Everyone experiencing a loss also experiences a deficit to their own contentedness and personal peace. The instinctive griever regains some of that sense of peace when they receive the expression of love, care and compassion from those around them. The productive griever finds their peace when they start to realize that they are beginning to return to the normal patterns in their life. As caregivers we should note that these lines between productive and instinctive grievers can blend together very closely, especially in the processes of how peace is re-established in their lives.

There are also “blended” versions of both productive and instinctive grievers. It is very rare that these two types of grievers make an equal blend. It is also rare that an individual is completely one type of griever or the other. However, that stereotype is somewhat more common than the equally blended version.  Blended grievers are those grievers within whom the mix is not as obviously polarized one way or the other. There is almost always more of one style of griever found in the blended griever. It is only to the trained practitioner, that under scrutiny it becomes blatantly obvious which style that is.
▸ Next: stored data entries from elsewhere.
(* ===== verification/RedisWire.v ===== *)
(** * The wire format of commands

    [encode_command] is what a client sends; [read_command] parses it back,
    whatever follows. Parsing always produces a result and consumes input, so
    a connection is served to its end. *)
From S2P Require Import Prelude Digest Env Config State Text Redis.

(** A command as a RESP array of bulk strings. *)
Definition encode_arg (a : bytes) : bytes := $"$" ++ dec (blen a) ++ CRLF ++ a ++ CRLF.
Definition encode_command (args : list bytes) : bytes :=
  $"*" ++ dec (N.of_nat (length args)) ++ CRLF ++ concat (encode_arg <$> args).

(** ** Header lines *)
Lemma read_until_lf_app h rest :
  LF ∉ h -> read_until_lf (h ++ LF :: rest) = (h ++ [LF], rest).
Proof.
  induction h as [|c h IH]; intros Hh; simpl; [done|].
  apply not_elem_of_cons in Hh as [Hc Hh]. rewrite decide_False by done. by rewrite IH.
Qed.

Lemma read_header_line_app h rest :
  LF ∉ h -> read_header_line (h ++ CRLF ++ rest) = Ok (Some h, rest).
Proof.
  intros Hh. unfold read_header_line. change (h ++ CRLF ++ rest) with (h ++ [CR] ++ LF :: rest).
  rewrite (app_assoc h), read_until_lf_app.
  2:{ rewrite elem_of_app, list_elem_of_singleton. intros [?|?]; done. }
  rewrite decide_False by (by destruct h).
  rewrite last_snoc, bool_decide_eq_true_2 by done. cbn [negb].
  rewrite !length_app. cbn [length].
  destruct (Nat.ltb_spec (length h + 1 + 1) 2); [lia|]. cbn [orb].
  replace (length h + 1 + 1 - 2) with (length h) by lia.
  rewrite <- !app_assoc. cbn [app]. rewrite list_lookup_middle by done.
  rewrite bool_decide_eq_true_2 by done. cbn [negb].
  by rewrite take_app_length.
Qed.

Lemma digits_no_lf n : LF ∉ dec n.
Proof. intros H%dec_digits. by vm_compute in H. Qed.

Lemma digits_ascii b : (forall c, c ∈ b -> byte_in 48 57 c = true) -> utf8_valid b = true.
Proof.
  unfold utf8_valid, str_chars. intros Hb.
  enough (forall fuel, length b <= fuel -> is_Some (utf8_chars fuel b)) as Hs
    by (by destruct (Hs (length b) (le_n _)) as [l ->]).
  induction b as [|c b IH]; intros fuel Hf; [destruct fuel; by eexists|].
  destruct fuel as [|fuel]; simpl in *; [lia|].
  assert (byte_in 48 57 c = true) as Hc by (apply Hb; left).
  unfold byte_in in Hc. apply andb_prop in Hc as [_ Hc%N.leb_le].
  destruct (N.ltb_spec (N_of_ascii c) 128); [|lia]. simpl.
  destruct (IH (fun x Hx => Hb x ltac:(by right)) fuel ltac:(lia)) as [l ->]. by eexists.
Qed.

Lemma parse_len_dec n : (n < U64)%N -> parse_len (dec n) = Ok n.
Proof.
  intros Hn. unfold parse_len. rewrite digits_ascii by apply dec_digits.
  by rewrite parse_dec.
Qed.

(** ** Arguments *)
Lemma read_exact_app a rest : read_exact (length a) (a ++ rest) = Ok (a, rest).
Proof.
  unfold read_exact. rewrite length_app. destruct (Nat.leb_spec (length a) (length a + length rest)); [|lia].
  by rewrite take_app_length, drop_app_length.
Qed.

Lemma read_arg_app a rest : (Z.of_N (blen a) < I63)%Z -> read_arg (encode_arg a ++ rest) = Ok (a, rest).
Proof.
  intros Ha. unfold read_arg, encode_arg.
  replace (($"$" ++ dec (blen a) ++ CRLF ++ a ++ CRLF) ++ rest)
    with ((("$"%char :: dec (blen a)) ++ CRLF ++ a ++ CRLF ++ rest))
    by (simpl; rewrite <- !app_assoc; simpl; rewrite <- !app_assoc; done).
  rewrite read_header_line_app.
  2:{ rewrite not_elem_of_cons. split; [done|apply digits_no_lf]. }
  cbn [mbind result_bind head tail]. rewrite bool_decide_eq_true_2 by done. cbn [negb].
  rewrite parse_len_dec by (unfold I63, U64 in *; lia). cbn [mbind result_bind].
  unfold read_bulk. destruct (N.ltb_spec (Z.to_N (I63 - 1)) (blen a)); [lia|].
  rewrite blen_app. destruct (N.ltb_spec (blen a + blen (CRLF ++ rest)) (blen a)); [lia|].
  unfold blen at 1. rewrite Nat2N.id, read_exact_app. cbn [mbind result_bind].
  rewrite (read_exact_app CRLF rest : read_exact 2 _ = _). cbn [mbind result_bind].
  by rewrite decide_True.
Qed.

Lemma read_args_app args fuel rest acc :
  (forall a, a ∈ args -> (Z.of_N (blen a) < I63)%Z) -> length args <= fuel ->
  read_args fuel (N.of_nat (length args)) (concat (encode_arg <$> args) ++ rest) acc
  = Some (Ok (acc ++ args, rest)).
Proof.
  revert fuel acc. induction args as [|a args IH]; intros fuel acc Ha Hf.
  { destruct fuel; simpl; by rewrite app_nil_r. }
  destruct fuel as [|fuel]; cbn [length] in *; [lia|]. cbn [read_args].
  destruct (N.eqb_spec (N.of_nat (S (length args))) 0); [lia|].
  cbn [fmap list_fmap concat]. rewrite <- app_assoc, read_arg_app by (apply Ha; left).
  replace (N.of_nat (S (length args)) - 1)%N with (N.of_nat (length args)) by lia.
  rewrite IH; [by rewrite <- app_assoc| |lia]. intros x Hx. apply Ha. by right.
Qed.

(** ** Consumption *)
Lemma read_until_lf_length inp :
  length (read_until_lf inp).1 + length (read_until_lf inp).2 = length inp.
Proof.
  induction inp as [|c inp IH]; simpl; [done|]. case_decide; [simpl; lia|].
  destruct (read_until_lf inp). simpl in *. lia.
Qed.

Lemma read_header_line_length inp h rest :
  read_header_line inp = Ok (Some h, rest) -> length rest < length inp.
Proof.
  unfold read_header_line. pose proof (read_until_lf_length inp) as Hl.
  destruct (read_until_lf inp) as [[|c l] r]; [done|]. simpl in Hl.
  rewrite decide_False by done. destruct (negb _); [done|]. destruct (_ || _); [done|].
  intros [= _ <-]. lia.
Qed.

Lemma read_exact_length n inp buf rest :
  read_exact n inp = Ok (buf, rest) -> length rest <= length inp.
Proof.
  unfold read_exact. destruct (_ <=? _)%nat; [|done]. intros [= _ <-]. rewrite length_drop. lia.
Qed.

Lemma read_arg_length inp buf rest : read_arg inp = Ok (buf, rest) -> length rest < length inp.
Proof.
  unfold read_arg. destruct (read_header_line inp) as [[[h|] i1]|] eqn:E1; [|done..].
  apply read_header_line_length in E1. cbn [mbind result_bind].
  destruct (negb _); [done|]. destruct (parse_len _) as [len|]; [|done]. cbn [mbind result_bind].
  destruct (read_bulk len i1) as [[b i2]|] eqn:E2; [|done]. cbn [mbind result_bind].
  assert (length i2 <= length i1).
  { unfold read_bulk in E2. destruct (_ <? _)%N; [done|]. destruct (_ <? _)%N; [done|].
    by apply read_exact_length in E2. }
  destruct (read_exact 2 i2) as [[crlf i3]|] eqn:E3; [|done]. cbn [mbind result_bind].
  apply read_exact_length in E3. case_decide; [|done]. intros [= _ <-]. lia.
Qed.

Lemma read_args_total fuel n inp acc : length inp < fuel ->
  exists r, read_args fuel n inp acc = Some r /\
    forall args rest, r = Ok (args, rest) -> length rest <= length inp.
Proof.
  revert n inp acc. induction fuel as [|fuel IH]; intros n inp acc Hf; [lia|]. cbn [read_args].
  destruct (n =? 0)%N; [eexists; split; [done|]; by intros ? ? [= _ <-]|].
  destruct (read_arg inp) as [[buf i1]|e] eqn:E; [|by eexists].
  apply read_arg_length in E. destruct (IH (n - 1)%N i1 (acc ++ [buf]) ltac:(lia)) as (r & -> & Hr).
  exists r. split; [done|]. intros args rest H. specialize (Hr args rest H). lia.
Qed.

Section wire.
Context {SHA : Sha256} {CT : ConstantTimeEq} {ITER : MapIter} {LAYOUT : BytesLayout}.

Lemma read_command_spec inp :
  exists r, read_command inp = Some r /\
    forall args rest, r = Ok (Some args, rest) -> length rest < length inp.
Proof.
  unfold read_command. destruct (read_header_line inp) as [[[line|] rest]|e] eqn:E.
  2-3: eexists; split; [done|intros ? ?; congruence].
  apply read_header_line_length in E. destruct line as [|c payload].
  { eexists; split; [done|]. by intros ? ? [= <- <-]. }
  destruct (negb _).
  { destruct (str_chars _); eexists; (split; [done|intros ? ? [= ]]). by subst. }
  destruct (parse_len payload) as [n|]; [|by eexists].
  destruct (_ <? _)%N; [by eexists|].
  destruct (read_args_total (S (length rest)) n rest [] ltac:(lia)) as (r & -> & Hr).
  eexists; split; [done|]. intros args rest'. destruct r as [[a r]|]; simpl; [|done].
  intros [= <- <-]. specialize (Hr _ _ eq_refl). lia.
Qed.

(** The sizes a request can have. *)
Definition sendable (args : list bytes) : Prop :=
  (forall a, a ∈ args -> (Z.of_N (blen a) < I63)%Z) /\
  (Z.of_N (N.of_nat (length args) * size_of_Bytes) < I63)%Z.

Lemma read_command_one args rest :
  sendable args -> read_command (encode_command args ++ rest) = Some (Ok (Some args, rest)).
Proof.
  intros [Ha Hn]. unfold read_command, encode_command. set (n := N.of_nat (length args)) in *.
  replace (($"*" ++ dec n ++ CRLF ++ concat (encode_arg <$> args)) ++ rest)
    with (("*"%char :: dec n) ++ CRLF ++ concat (encode_arg <$> args) ++ rest)
    by (simpl; rewrite <- !app_assoc; done).
  rewrite read_header_line_app.
  2:{ rewrite not_elem_of_cons. split; [done|apply digits_no_lf]. }
  rewrite bool_decide_eq_true_2 by done. cbn [negb].
  rewrite parse_len_dec.
  2:{ pose proof size_of_Bytes_pos. unfold I63, U64 in *. nia. }
  destruct (N.ltb_spec (Z.to_N (I63 - 1)) (n * size_of_Bytes)); [lia|].
  unfold n. rewrite read_args_app; [done|done|].
  rewrite length_app. enough (length args <= length (concat (encode_arg <$> args))) by lia.
  clear. induction args as [|a l IH]; [done|].
  cbn [fmap list_fmap concat length]. rewrite length_app. unfold encode_arg at 1. simpl. lia.
Qed.

(** C31: every command a client encodes is read back exactly, and nothing after
    it is touched, as long as its sizes are ones a Rust allocation can have. *)
Theorem read_encoded_command args rest :
  sendable args -> read_command (encode_command args ++ rest) = Some (Ok (Some args, rest)).
Proof. apply read_command_one. Qed.
End wire.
       One blended group we will call the “Image Projectors”. This group is more instinctive than productive. They have a unique ability to screen their behavior for specific reactions and content, so as to project an image of what they believe is appropriate for the situation they are involved in at any given time. They generally have the unique ability to temporarily contain their expressions if they sense that there is no help available for them, or if they sense that they would be looked down upon for such an emotional or verbal display of their grief. However, they can be very explosive and/or outwardly dynamic when they are trapped into certain high pressure circumstances.

The other major blended group we will call the “Desiring Duplicators” While they are mainly productive grievers in their core nature, they tend to have an unusual desire to appear or become more instinctive in their grieving processes. They may often come down on themselves because they don’t have the stronger emotions or feelings typically associated with people suffering loss. These grievers can be easily overcome with a temporary depression. Some may even go to the extreme of duplicating the more severe emotional responses of others in their grief. These duplicative expressions appear more sensitive or more connected with other more respected grievers in the same loss experience that they are in. 

It is important to remember that these various styles should not be preferred, but rather understood by the caregiver. We as caregivers should not be attempting to convert a productive griever into an instinctive griever, or a “Desiring Duplicator” into an “Image Projector”. We must simply understand the individual’s grieving style and be the compassionate caregiver and supporter we should be through their journey of grief.

Every person experiencing grief has obvious notions and preconceived ideas of what they are, or should be experiencing because of the encountered loss in their life. Identifying the particular style or blended style of grief that someone is inclined to project, will assist us as caregivers in knowing what their basic needs are, how they are perceiving their circumstance of loss and how we can best extend the appropriate care and support that will help them on their road to recovery and normalcy. As we are patient and consistent in our interactions with grievers not only their trust in us will grow, but their trust in a future quality of life will be rebuilt.